Inhibition of cholesterol synthesis causes both hypercholesterolemia and hypocholesterolemia in hamsters.

Effects of FR194738 ((E)-N-ethyl-N-(6,6-dimethyl-2-hepten-4-ynyl)-3-[2-methyl-2-(3-thienylmethoxy)propyloxy]benzylamine hydrochloride), a squalene epoxidase inhibitor, on lipid metabolism were compared with those of pravastatin, a 3-hydroxy-3-methylglutaryl coenzyme A (HMG-CoA) reductase inhibitor, in hamsters. Drugs were given for 10 d either as a diet mixture or as a bolus oral gavage, and similar results were obtained with each type of administration. FR194738 (0.01-0.32% as a diet mixture; 10-100 mg/kg as an oral gavage) dose-dependently decreased serum total cholesterol, non high density lipoprotein (HDL) cholesterol, HDL cholesterol and triglyceride levels, and the changes in serum parameters were similar.

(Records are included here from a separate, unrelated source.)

Class WriteSpec (N : Type) `{Network N} `{Namenode N} `{NamenodeWrites N} `{HeaderSpec} `{Proto PipelineAckProto}
    `{ProtoSpec OpWriteBlockProto} `{ProtoSpec BlockOpResponseProto} := {
  opened : nat → N → Prop;
  live : nat → N → Prop;
  sent : nat → N → list byte;
  reported : N → list Z;
  accepts : string → Prop;
  (** a client, and its request to write a block, can be encoded *)
  client_fits : string → Prop;
  request_fits : LocatedBlockProto → string → Prop;
  response : nat → BlockOpResponseProto;
  response_ok id : proto_fits (response id) ∧ 4 <= zlen (proto_bytes (response id)) < 2 ^ 31 ∧ bo_Status (response id) = Status_SUCCESS;
  wop_fits bw : request_fits (bw_Block bw) (bw_ClientName bw) → proto_fits (write_op bw) ∧ zlen (proto_bytes (write_op bw)) < 2 ^ 31;
  wDial a n : accepts a → ∃ id n', net_Dial a n = (inl id, n') ∧ ¬ opened id n ∧ opened id n' ∧ live id n' ∧ sent id n' = []
    ∧ (∀ j, opened j n → opened j n' ∧ sent j n' = sent j n) ∧ reported n' = reported n;
  wDeadline id t n : live id n → ∃ n', net_SetDeadline id t n = (None, n') ∧ live id n'
    ∧ (∀ j, opened j n → opened j n' ∧ sent j n' = sent j n) ∧ reported n' = reported n;
  wWrite id b n : live id n → ∃ n', net_Write id b n = (None, n') ∧ live id n' ∧ sent id n' = sent id n ++ b
    ∧ (∀ j, opened j n → opened j n' ∧ (j ≠ id → sent j n' = sent j n)) ∧ reported n' = reported n;
  wClose id n : (∀ j, opened j n → opened j (net_Close id n) ∧ sent j (net_Close id n) = sent j n) ∧ reported (net_Close id n) = reported n;
  wReader id n op req pkts : live id n → request_bytes op req → sent id n = req ++ pkts →
    ∃ head acks, makePrefixedMessage (response id) = Ok head ∧ rd_rest (net_Reader id n) = head ++ acks
      ∧ ∀ data k, receives pkts (mkReceived [] 1 false) (mkReceived data (k + 1) true) →
          ∃ al r, reads (mkReader acks (rd_fail (net_Reader id n))) al r ∧ Forall ack_success al ∧ acked_seqnos al = seqZ 1 k;
  wAddBlock name client host prev n : client_fits client → ∃ block dn rest n', nn_addBlock name client prev n = (inl block, n')
    ∧ lb_Locs block = dn :: rest ∧ accepts (getDatanodeAddress dn host) ∧ request_fits block client
    ∧ (∀ j, opened j n → opened j n' ∧ sent j n' = sent j n) ∧ reported n' = reported n;
  wWrapDial token n : ∃ n', nn_wrapDatanodeDial token n = (None, n')
    ∧ (∀ j, opened j n → opened j n' ∧ sent j n' = sent j n) ∧ reported n' = reported n;
  wUpdate b client n : ∃ n', nn_updateBlockForPipeline b client n = (None, n')
    ∧ (∀ j, opened j n → opened j n' ∧ sent j n' = sent j n) ∧ reported n' = reported n ++ [eb_NumBytes b];
  wComplete name client last n : ∃ n', nn_complete name client last n = (None, n')
    ∧ (∀ j, opened j n → opened j n' ∧ sent j n' = sent j n) ∧ reported n' = reported n
}.

Section proofs.
Context {N : Type} `{WriteSpec N} `{StatusNames}.
Implicit Types (bw : BlockWriter) (n : N).

(** Nothing was written to the connections there were, but for one. *)
Definition keeps (P : nat → Prop) n n' : Prop :=
  (∀ j, opened j n → opened j n' ∧ (P j → sent j n' = sent j n)) ∧ reported n' = reported n.

Lemma keeps_trans P n1 n2 n3 : keeps P n1 n2 → keeps P n2 n3 → keeps P n1 n3.
Proof.
  intros [H12 R12] [H23 R23]. split; [|congruence]. intros j Hj. destruct (H12 j Hj) as [Hj2 E2]. destruct (H23 j Hj2) as [Hj3 E3].
  split; [done|]. intros HP. rewrite E3, E2; done.
Qed.
Lemma keeps_all P n n' : (∀ j, opened j n → opened j n' ∧ sent j n' = sent j n) → reported n' = reported n → keeps P n n'.
Proof. intros Hk Hr. split; [|done]. intros j Hj. destruct (Hk j Hj). auto. Qed.

Lemma keeps_weaken (P Q : nat → Prop) n n' : keeps P n n' → (∀ j, opened j n → Q j → P j) → keeps Q n n'.
Proof. intros [Hk Hr] HQ. split; [|done]. intros j Hj. destruct (Hk j Hj). split; auto. Qed.

(** The connection of a block, and what it leaves alone since [n0]. *)
Instance net_conn_spec (id skip : nat) n0 : @ConnSpec N (net_conn_after id skip).
Proof.
  refine (@Build_ConnSpec N (net_conn_after id skip) (λ n, live id n ∧ keeps (λ j, j ≠ id) n0 n) (sent id) _).
  intros b n [Hl Hk]. destruct (wWrite id b n Hl) as (n' & E & Hl' & Hs & Hj & Hr). exists n'. split; [done|]. split; [|done].
  split; [done|]. by eapply keeps_trans; [|split].
Defined.

Definition head_of (id : nat) : list byte := match makePrefixedMessage (response id) with Ok b => b | _ => [] end.

(** The writer of a block that was given [data]. *)
Record block_open bw (data : list byte) n : Prop := {
  bo_offset : bw_Offset bw = zlen data;
  bo_size : zlen data <= bw_BlockSize bw < 2 ^ 61;
  bo_fits : request_fits (bw_Block bw) (bw_ClientName bw);
  bo_pipeline : ∃ dn rest, lb_Locs (bw_Block bw) = dn :: rest ∧ accepts (getDatanodeAddress dn (bw_UseDatanodeHostname bw));
  bo_conn : match bw_stream bw with
    | None => data = [] ∧ bw_conn bw = None
    | Some s => ∃ id req op st, bw_conn bw = Some (id, length (head_of id)) ∧ opened id n ∧ request_bytes op req
        ∧ ws_closed s = false
        ∧ @sending N (net_conn_after id (length (head_of id))) (net_conn_spec id (length (head_of id)) n) _ req [] data s n st
    end
}.
(** A connection over which a whole block was taken by a datanode. *)
Definition block_stored n (x : nat * list byte) : Prop :=
  opened (fst x) n ∧ ∃ op req pkts k, request_bytes op req ∧ sent (fst x) n = req ++ pkts
    ∧ receives pkts (mkReceived [] 1 false) (mkReceived (snd x) (k + 1) true).
(** What an operation on the writer of a block does not change. *)
Definition same_block bw bw' : Prop :=
  bw_BlockSize bw' = bw_BlockSize bw ∧ bw_Block bw' = bw_Block bw ∧ bw_ClientName bw' = bw_ClientName bw
  ∧ bw_UseDatanodeHostname bw' = bw_UseDatanodeHostname bw.
(** The connection an open writer writes to. *)
Definition is_conn bw (j : nat) : Prop := fst <$> bw_conn bw = Some j.
(** A new call starts the clock anew. *)
Lemma resolvable_again T s c n id a : connected T c n id a → active_host (nc_hostList c) → in_time T s c n → resolvable (net_Now n) c n.
Proof.
  intros [Hp Hc Hr (i & h & Hh & Hl & Ha & Hu)] Hact [Hn Hb Hs Hpast]. pose proof delay_nonneg. split; [done|]. right. exists id, a. split.
  - split; [done..|]. exists i, h. split_and!; try done. unfold untried in *. destruct (nh_lastErrorAt h); [|done]. apply Z.ltb_lt in Hu. apply Z.ltb_lt. lia.
  - pose proof (hosts_left_bound (net_Now n) c). split; [lia|nia|done|done].
Qed.

Lemma resolvable_id T i c n : resolvable T c n → resolvable T (nc_setRequestID i c) n.
Proof.
  intros [Ha [[Hc Ht]|(id & a & [Hp Hc Hr Hh] & Ht)]]; (split; [done|]); [left|right].
  - split; [done|by apply (in_time_hosts T 0 c)].
  - exists id, a. split; [by split|by apply (in_time_hosts T 3 c)].
Qed.

(** Calls one after the other, as long as none fails. *)
Fixpoint run_calls (fuel : nat) (calls : list (string * Q)) (resp : A) c n : option (list A * NamenodeConnection * N) :=
  match calls with
  | [] => Some ([], c, n)
  | (method, req) :: calls =>
      match Execute fuel method req resp c n with
      | Some (Ok None, x, c, n) => '(xs, c, n) ← run_calls fuel calls resp c n; Some (x :: xs, c, n)
      | _ => None
      end
  end.
(** The same calls on the namespace. *)
Fixpoint rpc_run (calls : list (string * Q)) (st : St) : list (list byte) * St :=
  match calls with
  | [] => ([], st)
  | (method, req) :: calls =>
      let '(st, body) := rpc_step method (proto_bytes req) st in
      let '(bodies, st) := rpc_run calls st in (body :: bodies, st)
  end.

Lemma run_calls_ok fuel calls (resp : A) : ∀ c n, Forall (λ '(method, req), proto_fits req ∧ small_request (nc_ClientID c) method (proto_bytes req) ∧ answers_decode method req) calls →
  resolvable (net_Now n) c n → zlen (nc_hostList c) < Z.of_nat fuel → 0 <= nc_currentRequestID c → nc_currentRequestID c + zlen calls < 2 ^ 31 →
  ∃ c' n', run_calls fuel calls resp c n = Some (map (answer_of resp) (fst (rpc_run calls (rpc_state n))), c', n')
    ∧ rpc_state n' = snd (rpc_run calls (rpc_state n)).
Proof.
  induction calls as [|[method req] calls IH]; intros c n Hc Hres Hfuel Hid0 Hid; [by exists c, n|].
  apply Forall_cons in Hc as [(Hfit & Hsm & Hdec) Hc]. rewrite zlen_cons in Hid. pose proof (zlen_nonneg calls). cbn [run_calls rpc_run]. unfold Execute.
  set (c0 := nc_setRequestID (i32 (nc_currentRequestID c + 1)) c).
  assert (nc_currentRequestID c0 = nc_currentRequestID c + 1) as Ei by (apply i32_id; lia).
  destruct (execute_loop_ok (net_Now n) method (nc_currentRequestID c0) req resp fuel c0 n)
    as (c1 & n1 & id & a & E & Hst & Hc1 & Ha & Hact & Hsame & Ht); [lia|exact Hfit|exact Hsm|exact Hdec| | |].
  { by apply resolvable_id. }
  { pose proof (hosts_left_bound (net_Now n) c). exact (Z.le_lt_trans _ _ _ (proj2 (hosts_left_bound (net_Now n) c)) Hfuel). }
  rewrite E. destruct Hsame as (Hcid & _ & Hid1 & Hlen). change (nc_ClientID c0) with (nc_ClientID c) in Hcid. rewrite <- Hcid in Hc.
  destruct (IH c1 n1 Hc) as (c' & n' & -> & Hst'); [by apply (resolvable_again _ _ _ _ _ _ Hc1 Hact Ht)|by rewrite Hlen|lia..|].
  rewrite Hst in *. destruct (rpc_step method (proto_bytes req) (rpc_state n)) as [st body]. simpl in *.
  destruct (rpc_run calls st) as [bodies st']. by exists c', n'.
Qed.
End call.
End proofs.

(** C17: Every call reaches the namespace exactly once, and its answer the caller,
    if one namenode of the list is active and each of the others either refuses
    connections, or makes a write of the client fail, in the handshake or at a
    request, or is a standby that answers every request with an exception. (A
    connection that breaks while the answer is read is not covered: the call
    returns the error.) The network is so fast that five steps of it for every
    namenode take less than the backoff, so that a namenode that failed is not
    tried again within the same call; there are fewer than 2^31 calls, each with
    a request and an answer below 2^30 bytes. No call needs more turns than there
    are namenodes and one more. *)
Theorem namenode_calls_executed {N St Q A : Type} `{NamenodesSpec N St} `{ProtoSpec Q} `{Proto A} (addresses : list string) (user : string)
    (clientID : list byte) (calls : list (string * Q)) (resp : A) (n : N) :
  user ≠ EmptyString → Exists (λ a, role a = Active) addresses → 5 * delay * zlen addresses < backoffDuration →
  Forall (λ '(method, req), proto_fits req ∧ small_request clientID method (proto_bytes req) ∧ answers_decode (A := A) method req) calls →
  zlen calls < 2 ^ 31 →
  ∃ c n1 c' n', NewNamenodeConnection addresses user clientID n = (Ok (inl c), n1)
    ∧ run_calls (S (length addresses)) calls resp c n1 = Some (map (answer_of resp) (fst (rpc_run calls (rpc_state n))), c', n')
    ∧ rpc_state n' = snd (rpc_run calls (rpc_state n)).
Proof.
  intros Hu Ha Hd Hc Hlen. unfold NewNamenodeConnection. rewrite (proj2 (String.eqb_neq _ _) Hu). cbv zeta.
  set (c0 := mkNamenodeConnection _ _ _ _ _ _ _). pose proof delay_nonneg.
  assert (zlen (nc_hostList c0) = zlen addresses) as El by (unfold zlen; simpl; by rewrite length_map).
  assert (resolvable (net_Now n) c0 n) as Hr.
  { split.
    - unfold active_host. simpl. apply Exists_exists in Ha as (a & Hin & Ha). apply Exists_exists. exists (mkHost a None None).
      split; [by apply (list_elem_of_fmap_2 (λ addr, mkHost addr None None))|done].
    - left. split; [done|]. pose proof (hosts_left_bound (net_Now n) c0). split; [lia|nia|by rewrite El|].
      apply Forall_forall. intros h Hh. simpl in Hh. apply list_elem_of_fmap in Hh as (a & -> & _). done. }
  destruct (resolve_ok (net_Now n) c0 n Hr) as (c1 & n1 & id & a & -> & Hc1 & Ht1 & Hs1 & (Hcid & _ & Hid & Hl1) & _ & Ha1).
  destruct (run_calls_ok (S (length addresses)) calls resp c1 n1) as (c' & n' & E & Hst); [by rewrite Hcid|by apply (resolvable_again _ _ _ _ _ _ Hc1 Ha1 Ht1)|..].
  - rewrite Hl1, El. unfold zlen. lia.
  - by rewrite Hid.
  - rewrite Hid. simpl. lia.
  - rewrite Hs1 in *. by exists c1, n1, c', n'.
Qed.

(** ** A cluster to try it on

    Messages have an encoding of their own; the namespace is the list of the
    methods that were called, and the answer to a call the number of calls before
    it. *)
Module DemoNamenodes.
#[global] Instance raw_spec : ProtoSpec (list byte).
Proof. refine {| proto_fits _ := True; proto_bytes b := b |}; done. Defined.
Lemma collect_spec conf : ∀ nns clusters, Forall (λ '(key, value), strings_Contains key "fs.default" = true → is_Some (url_Host value)) conf →
  ∃ nns' clusters', collect url_Host conf nns clusters = Ok (nns', clusters')
    ∧ (∀ a, a ∈ nns' ↔ a ∈ nns ∨ named conf a) ∧ (∀ a, a ∈ clusters' ↔ a ∈ clusters ∨ is_cluster conf a).
Proof.
  induction conf as [|[key value] conf IH]; intros nns clusters Hu.
  { exists nns, clusters. split; [done|]. split; intros a; split; [by left|intros [|(? & ? & ? & _)]; [done|set_solver]|by left|intros [|(? & ? & ? & _)]; [done|set_solver]]. }
  apply Forall_cons in Hu as [Hkv Hu]. cbn [collect].
  assert (∀ a, named ((key, value) :: conf) a ↔ (if strings_Contains key "fs.default" then url_Host value = Some a
    else strings_HasPrefix key rpc_prefix = true ∧ value = a) ∨ named conf a) as Hnamed.
  { intros a. unfold named. split; [intros (k & v & [[= -> ->]|Hin]%elem_of_cons & Hx); [by left|right; eauto]|].
    intros [Hx|(k & v & Hin & Hx)]; [exists key, value|exists k, v]; (split; [set_solver|done]). }
  assert (∀ a, is_cluster ((key, value) :: conf) a ↔ (strings_Contains key "fs.default" = false ∧ strings_HasPrefix key rpc_prefix = false
    ∧ key = cluster_prefix +:+ a) ∨ is_cluster conf a) as Hclus.
  { intros a. unfold is_cluster. split; [intros (k & v & [[= -> ->]|Hin]%elem_of_cons & Hx); [by left|right; eauto]|].
    intros [Hx|(k & v & Hin & Hx)]; [exists key, value|exists k, v]; (split; [set_solver|done]). }
  destruct (strings_Contains key "fs.default") eqn:Ec.
  { destruct (Hkv eq_refl) as [host Eh]. rewrite Eh. destruct (IH ({[host]} ∪ nns) clusters Hu) as (n' & c' & -> & Hn & Hc). exists n', c'. split; [done|].
    split; intros a; [rewrite Hn, Hnamed, Eh|rewrite Hc, Hclus; naive_solver]. rewrite elem_of_union, elem_of_singleton. naive_solver. }
  destruct (strings_HasPrefix key rpc_prefix) eqn:Er.
  { destruct (IH ({[value]} ∪ nns) clusters Hu) as (n' & c' & -> & Hn & Hc). exists n', c'. split; [done|].
    split; intros a; [rewrite Hn, Hnamed|rewrite Hc, Hclus; naive_solver]. rewrite elem_of_union, elem_of_singleton. naive_solver. }
  destruct (strings_HasPrefix key cluster_prefix) eqn:Ep.
  - destruct (IH nns (clusters ++ [String.substring (String.length cluster_prefix) (String.length key - String.length cluster_prefix) key]) Hu)
      as (n' & c' & -> & Hn & Hc). exists n', c'. split; [done|].
    split; intros a; [rewrite Hn, Hnamed; naive_solver|]. rewrite Hc, Hclus, elem_of_app, list_elem_of_singleton.
    apply prefix_rest in Ep. split; [intros [[?| ->]|?]; naive_solver|]. intros [?|[(_ & _ & ->)|?]]; [by left; left| |by right].
    left. right. symmetry. apply prefix_substring.
  - destruct (IH nns clusters Hu) as (n' & c' & -> & Hn & Hc). exists n', c'. split; [done|].
    split; intros a; [rewrite Hn, Hnamed; naive_solver|]. rewrite Hc, Hclus. split; [naive_solver|]. intros [?|[(_ & _ & ->)|?]]; [by left| |by right].
    unfold strings_HasPrefix in Ep. by rewrite prefix_app in Ep.
Qed.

Pravastatin (0.01-0.32% as a diet mixture; 1-100 mg/kg as an oral gavage) increased serum cholesterol levels, and dose-dependently decreased serum triglyceride levels. Although oral gavage of FR194738 at 32 mg/kg and pravastatin at 3.2 and 10 mg/kg increased hepatic HMG-CoA reductase activity, the degree of the changes was far greater with the latter than the former drug. FR194738 slightly increased hepatic cholesterol content at 32 mg/kg, whereas pravastatin dose-dependently increased hepatic cholesterol content until it leveled off at 32 and 100 mg/kg. It is concluded that inhibition of squalene epoxidase and HMG-CoA reductase triggers both hypercholesterolemic (hepatic cholesterol synthesis) and hypocholesterolemic (hepatic cholesterol uptake) mechanisms. FR194738 appears to induce a greater enhancement of the latter rather than the former, whereas pravastatin has a greater effect on the former.